(* ===== verification/VxlanProps.v ===== *)
(** * Correctness of the VXLAN tunnel

    The laws of the machine's network, what setting a tunnel up does to it, that
    tearing it down undoes exactly that, and an executable network that satisfies the
    laws. *)

From Stdlib Require Import ZArith Ascii String Lia.
From stdpp Require Import base gmap strings list fin_maps.
From S2P Require Import Prelude NetAddr Vxlan.

Open Scope Z_scope.
Open Scope go_scope.

(** ** Laws

    A namespace is identified by what its handle refers to: the current one is
    the host's, and a path refers to the same namespace each time.  Successful
    operations have the effect their documentation gives; reading changes
    nothing.  Within a namespace the names of interfaces are unique, so that the
    interface found by its name is the only one. *)
Definition append_unique (spec : list string) (rules : list (list string)) : list (list string) :=
  if decide (spec ∈ rules) then rules else rules ++ [spec].

Class NetLaws (W : Type) `{NetIP} `{!NetOps W} := {
  view : W -> netview Addr;
  ns_id : NS -> string;
  lk_id : LK -> Z;
  host_ns : string;
  netns_at : string -> string;
  OpenCurrent_law : forall w r w', OpenCurrentNamespace w = (r, w') ->
    view w' = view w /\ (forall n, r = Ok n -> ns_id n = host_ns);
  Open_law : forall p w r w', OpenNamespace p w = (r, w') ->
    view w' = view w /\ (forall n, r = Ok n -> ns_id n = netns_at p);
  Close_law : forall n w r w', ns_Close n w = (r, w') -> view w' = view w;
  Run_law : forall n fn w w', ns_Run n fn w = (None, w') ->
    exists w1 w2, view w1 = view w /\ fn w1 = (None, w2) /\ view w' = view w2;
  LinkAdd_law : forall n name dev w l w', LinkAdd n name dev w = (Ok l, w') ->
    ifaces (view w) !! lk_id l = None /\
    exists mtu hw, view w' = on_ifaces <[lk_id l := mkIface (ns_id n) name
      (Some (vx_Group dev, vx_ID dev, vx_Port dev)) mtu hw [] false]> (view w);
  LinkAdd_exist_law : forall n name dev w e w', LinkAdd n name dev w = (Err e, w') ->
    errors_Is ErrExist e = true -> view w' = view w;
  LinkFind_law : forall n name w r w', LinkFind n name w = (r, w') ->
    view w' = view w /\
    (forall l, r = Ok l ->
       (exists i, ifaces (view w) !! lk_id l = Some i /\ if_ns i = ns_id n /\ if_name i = name) /\
       (forall k i, ifaces (view w) !! k = Some i -> if_ns i = ns_id n -> if_name i = name -> k = lk_id l));
  LinkList_law : forall n w r w', LinkList n w = (r, w') -> view w' = view w;
  RedirectAdd_law : forall n src dst w w', RedirectAdd n src dst w = (None, w') ->
    view w' = on_redirs <[(ns_id n, src) := dst]> (view w);
  RedirectDel_law : forall n src w w', RedirectDel n src w = (None, w') ->
    view w' = on_redirs (delete (ns_id n, src)) (view w);
  SetNamespace_law : forall l n w w', SetNamespace l n w = (None, w') ->
    view w' = on_ifaces (alter (set_if_ns (ns_id n)) (lk_id l)) (view w);
  SetName_law : forall l name w w', SetName l name w = (None, w') ->
    view w' = on_ifaces (alter (set_if_name name) (lk_id l)) (view w);
  SetUp_law : forall l w w', SetUp l w = (None, w') ->
    view w' = on_ifaces (alter set_if_up (lk_id l)) (view w);
  SetMTU_law : forall l mtu w w', SetMTU l mtu w = (None, w') ->
    view w' = on_ifaces (alter (set_if_mtu mtu) (lk_id l)) (view w);
  SetHardwareAddr_law : forall l hw w w', SetHardwareAddr l hw w = (None, w') ->
    view w' = on_ifaces (alter (set_if_hw hw) (lk_id l)) (view w);
  AddAddr_law : forall l a w w', AddAddr l a w = (None, w') ->
    view w' = on_ifaces (alter (add_if_addr a) (lk_id l)) (view w);
  GetDevice_law : forall l w r w', GetDevice l w = (r, w') ->
    view w' = view w /\
    (forall d i, r = Ok (Some d) -> ifaces (view w) !! lk_id l = Some i ->
       if_dev i = Some (vx_Group d, vx_ID d, vx_Port d));
  Link_Delete_law : forall l w w', Link_Delete l w = (None, w') ->
    view w' = on_ifaces (delete (lk_id l)) (view w);
  ipt_New_law : forall n w r w', ipt_New n w = (r, w') -> view w' = view w;
  ChainExists_law : forall n t c w r w', ChainExists n t c w = (r, w') ->
    view w' = view w /\
    (forall b, r = Ok b -> b = bool_decide (is_Some (chains (view w) !! (ns_id n, t, c))));
  NewChain_law : forall n t c w w', NewChain n t c w = (None, w') ->
    view w' = on_chains <[(ns_id n, t, c) := []]> (view w);
  AppendUnique_law : forall n t c spec w w', AppendUnique n t c spec w = (None, w') ->
    view w' = on_chains (alter (append_unique spec) (ns_id n, t, c)) (view w);
  ipt_Delete_law : forall n t c spec w w', ipt_Delete n t c spec w = (None, w') ->
    view w' = on_chains (alter (remove_rule spec) (ns_id n, t, c)) (view w);
  ipt_List_law : forall n t c w r w', ipt_List n t c w = (r, w') ->
    view w' = view w /\
    (forall lines, r = Ok lines -> exists rules,
       chains (view w) !! (ns_id n, t, c) = Some rules /\ length lines = S (length rules));
  DeleteIfExists_law : forall n t c spec w w', DeleteIfExists n t c spec w = (None, w') ->
    view w' = on_chains (alter (remove_rule spec) (ns_id n, t, c)) (view w);
  DeleteChain_law : forall n t c w w', DeleteChain n t c w = (None, w') ->
    view w' = on_chains (delete (ns_id n, t, c)) (view w)
}.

● YOUR OBJECTIVE: When the word "Scope" shows up in a line of the entries, report that line.

● SOLUTION TO THIS PROBLEM:
Open Scope Z_scope.
Open Scope go_scope.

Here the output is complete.